Zeïna préféra ne pas répondre, elle se leva lentement sans faire de geste brusque et sans précipitation. Les gardes ne bougèrent pas, ne montrant aucune intention de les attaquer. La jeune fille fit le tour du canapé pour se ranger auprès des membres de son équipage.
- Bonne journée à vous Skaven.
- Bon voyage à vous aussi Capitaine Dé Feryo, en espérant que nous puissions à nouveau avoir le plaisir de nous revoir.
La capitaine hocha seulement la tête sans répondre.
- Une dernière chose, lança le malfrat sans se lever de son canapé, si j’étais vous je me rendrais vers Conuda pour votre prochaine étape, il y a des affaires à faire là bas.
- Je ne connais pas cet endroit mais je me renseignerais.
Elle se retourna pour quitter l’arrière salle, devancé par Akena et Trachedo Yago. Le maître d’arme resta face à Skaven, protégeant le départ de son capitaine avant de les suivre. Le petit groupe traversa l’auberge vide, escorté par les gardes de Skaven.
Voyant le manège de Lantis en arrière, Loyn Ikiser l’interpella avant qu’il ne quitte le bar à la suite des autres.
- Si vous voulez la protéger, vous allez avoir du boulot.
Lantis regarda l’assassin.
- Et pourquoi dis tu ça ?
- J’ai l’impression qu’elle sait autant se faire des amis que des ennemis.
Le maître d’arme se raidit avant de répondre.
- Et dans quelle catégorie se trouve ton patron ?
Loyn Ikiser se mit à sourire étrangement.
- Dans la première évidemment, j’espère avoir la chance de retravailler avec toi, Mercenaire Alaster.
Lantis tiqua, il se savait connu pour une partie de la profession, il fit seulement un signe de la tête.
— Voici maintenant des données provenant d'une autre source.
(** ** Accepting *)
Lemma init_ok fd n n' c : net_fd fd n = Done n' (Some c) → m_isSocket c = true → m_isClosed c = false → ∀ k,
  ∃ k' n'', init fd (k, n) = Done (k', n'') true ∧ m_sock k' = fd ∧ m_isConnected k' = true ∧ mine n'' = mine n'.
Proof.
  intros Hf Hs Hc k. unfold init. rewrite (bind_done _ _ (k, n) (k, n') (Some c)) by (unfold net; by rewrite Hf). rewrite Hs, Hc. cbn [negb andb].
  rewrite (bind_done _ _ (k, n') (set_sock fd k, n') ()) by done.
  rewrite (bind_done _ _ (set_sock fd k, n') (set_connected true (set_sock fd k), n') ()) by done.
  assert (Ht : steady (initSock ;; getLocalAddress ;; getRemoteAddress ;; mret true)) by steady.
  destruct (Ht (set_connected true (set_sock fd k)) n') as (k' & n'' & b & Hr & [H1 H2] & Hq).
  assert (b = true) as ->.
  { destruct (initSock_steady (set_connected true (set_sock fd k)) n') as (k1 & n1 & [] & Hi & _). rewrite (bind_done _ _ _ _ _ Hi) in Hr.
    destruct (getLocalAddress_steady k1 n1) as (k2 & n2 & a2 & H3 & _). rewrite (bind_done _ _ _ _ _ H3) in Hr.
    destruct (getRemoteAddress_steady k2 n2) as (k3 & n3 & a3 & H4 & _). rewrite (bind_done _ _ _ _ _ H4) in Hr. injection Hr as _ _ <-. done. }
  by exists k', n''.
Qed.
Lemma accept_ok k n base : owns k n base → ∃ n' r, accept (k, n) = Done (k, n') r ∧
  match r with None => owns k n' base | Some c => owns c n' (fds k ∪ base) ∧ m_isConnected c = true ∧ m_sock c ≠ -1 ∧ fds k ## base end.
Proof.
  intros [Hm Hd]. unfold accept. rewrite (bind_done _ _ (k, n) (k, n) k) by done.
  destruct (accept_law (m_sock k) n) as (n1 & fd & Ha & Ho & Hreg). rewrite (bind_done _ _ (k, n) (k, n1) fd) by (unfold net; by rewrite Ha).
  destruct (fd =? -1) eqn:E.
  - exists n1, None. split; [done|]. destruct Ho as [[_ Hn]|(Hf & _)]; [|lia]. by apply (owns_same k _ n).
  - destruct Hreg as (n2 & c & Hf & Hn2 & Hs & Hc); [lia|].
    destruct (init_ok fd n1 n2 c Hf Hs Hc (Socket_new (m_family k) (m_type k) (m_protocol k))) as (c' & n3 & Hi & Hk & Hco & Hn3).
    rewrite (bind_done _ _ (k, n1) (k, n3) (c', true)) by (unfold net, object; by rewrite Hi).
    exists n3, (Some c'). split; [done|]. rewrite Hn2 in Hn3. split; [|split_and!; [done|lia|done]]. apply (owns_opened _ n n3 _ fd Hm); [|done].
    unfold opens in *. destruct Ho as [[-> _]|(? & ? & ?)]; [done|]. right. rewrite Hn3. done.
Qed.

(** ** A program with its socket objects
    The objects that are alive, in the order they were made, with the rest of the system. *)
Inductive call :=
  | CConnect (a : Address) (timeout_ms : Z) | CReconnect (timeout_ms : Z) | CBind (a : Address) | CListen (backlog : Z) | CClose
  | CSend (d : list Z) (flags : Z) | CSendIov (d : list (list Z)) (flags : Z) | CSendTo (d : list Z) (a : Address) (flags : Z)
  | CSendToIov (d : list (list Z)) (a : Address) (flags : Z) | CRecv (len flags : Z) | CRecvIov (lens : list Z) (flags : Z)
  | CRecvFrom (len : Z) (a : Address) (flags : Z) | CRecvFromIov (lens : list Z) (a : Address) (flags : Z)
  | CSetSendTimeout (v : Z) | CSetRecvTimeout (v : Z) | CGetSendTimeout | CGetRecvTimeout | CGetError
  | CGetRemoteAddress | CGetLocalAddress | CCancelRead | CCancelWrite | CCancelAccept | CCancelAll.
Definition run (c : call) : M (Socket * N) () :=
  match c with
  | CConnect a t => connect a t ;; mret () | CReconnect t => reconnect t ;; mret () | CBind a => bind a ;; mret ()
  | CListen b => listen b ;; mret () | CClose => close ;; mret ()
  | CSend d f => send d f ;; mret () | CSendIov d f => send_iov d f ;; mret () | CSendTo d a f => sendTo d a f ;; mret ()
  | CSendToIov d a f => sendTo_iov d a f ;; mret () | CRecv l f => recv l f ;; mret () | CRecvIov l f => recv_iov l f ;; mret ()
  | CRecvFrom l a f => recvFrom l a f ;; mret () | CRecvFromIov l a f => recvFrom_iov l a f ;; mret ()
  | CSetSendTimeout v => setSendTimeout v | CSetRecvTimeout v => setRecvTimeout v
  | CGetSendTimeout => getSendTimeout ;; mret () | CGetRecvTimeout => getRecvTimeout ;; mret () | CGetError => getError ;; mret ()
  | CGetRemoteAddress => getRemoteAddress ;; mret () | CGetLocalAddress => getLocalAddress ;; mret ()
  | CCancelRead => cancelRead ;; mret () | CCancelWrite => cancelWrite ;; mret () | CCancelAccept => cancelAccept ;; mret ()
  | CCancelAll => cancelAll ;; mret ()
  end.
(** An act of the program; on an object that is not there it is not possible, and does nothing. *)
Inductive act := New (family type protocol : Z) | NewUDP (family : Z) | Call (i : nat) (c : call) | Accept (i : nat) | Destroy (i : nat).
Definition at_object (i : nat) (f : Socket → list Socket → list Socket → N → result (list Socket * N) ()) : M (list Socket * N) () := λ '(ks, n),
  match ks !! i with Some k => f k (take i ks) (drop (S i) ks) n | None => Done (ks, n) () end.
Definition put_back {A} (m : M N A) (f : A → list Socket) : N → result (list Socket * N) () := λ n,
  match m n with Done n a => Done (f a, n) () | Raise n e => Raise ([], n) e | Undef c => Undef c | NoFuel => NoFuel end.
Definition perform (a : act) : M (list Socket * N) () :=
  match a with
  | New family type protocol => λ '(ks, n), Done (ks ++ [Socket_new family type protocol], n) ()
  | NewUDP family => λ '(ks, n), put_back (open_udp family) (λ k, ks ++ [k]) n
  | Call i c => at_object i (λ k l1 l2, put_back (object (run c) k) (λ '(k, _), l1 ++ k :: l2))
  | Accept i => at_object i (λ k l1 l2, put_back (object accept k) (λ '(k, c), (l1 ++ k :: l2) ++ option_list c))
  | Destroy i => at_object i (λ k l1 l2, put_back (object close k) (λ _, l1 ++ l2))
  end.
Fixpoint performs (l : list act) : M (list Socket * N) () :=
  match l with [] => mret () | a :: l => perform a ;; performs l end.
(* ===== verification/TcpServerConf.v ===== *)
(** * TcpServerConf ([webserve/tcp_server.h]): the configuration of a server *)
From S2P Require Import Prelude Text.
Open Scope string_scope.
Open Scope Z_scope.

Record TcpServerConf := mkTcpServerConf {
  address : list string; keepalive : Z; timeout : Z; ssl : Z; id : string; type : string; name : string;
  cert_file : string; key_file : string; accept_worker : string; io_worker : string; process_worker : string;
  args : gmap string string
}.
Definition TcpServerConf_default : TcpServerConf := mkTcpServerConf [] 0 (1000 * 2 * 60) 0 "" "http" "" "" "" "" "" "" ∅.
Definition isValid (c : TcpServerConf) : bool := bool_decide (address c ≠ []).
(** [operator==], in the order of the code. *)
Definition conf_eqb (c oth : TcpServerConf) : bool :=
  bool_decide (address c = address oth) && (keepalive c =? keepalive oth) && (timeout c =? timeout oth) && String.eqb (name c) (name oth) &&
  (ssl c =? ssl oth) && String.eqb (cert_file c) (cert_file oth) && String.eqb (key_file c) (key_file oth) &&
  String.eqb (accept_worker c) (accept_worker oth) && String.eqb (io_worker c) (io_worker oth) &&
  String.eqb (process_worker c) (process_worker oth) && bool_decide (args c = args oth) && String.eqb (id c) (id oth) && String.eqb (type c) (type oth).
Lemma conf_eqb_eq c oth : conf_eqb c oth = true ↔ c = oth.
Proof.
  unfold conf_eqb. rewrite !andb_true_iff, !bool_decide_eq_true, !Z.eqb_eq, !String.eqb_eq.
  split; [|by intros ->; split_and!]. intros H. destruct_and? H. destruct c, oth. cbn in *. by subst.
Qed.
#[export] Instance TcpServerConf_eq_dec : EqDecision TcpServerConf.
Proof. intros c oth. destruct (conf_eqb c oth) eqn:E; [left; by apply conf_eqb_eq|right; intros H%conf_eqb_eq; congruence]. Defined.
L’homme quitta « La tempête rouge » à son tour sans un regard en arrière, le reste du groupe l’attendait pour retourner au navire.
- Il te voulait quoi le bonhomme, lança Trachedo Yago.
- Rien de bien intéressant.
Zeïna rajusta son chapeau sur la tête.
- Retournons à l’Aurore, nous avons encore beaucoup de travail devant nous.
Silencieusement, les marins et leur capitaine se mirent en route pour rejoindre le navire et le reste de l’équipage qui devait attendre leur retour avec impatience.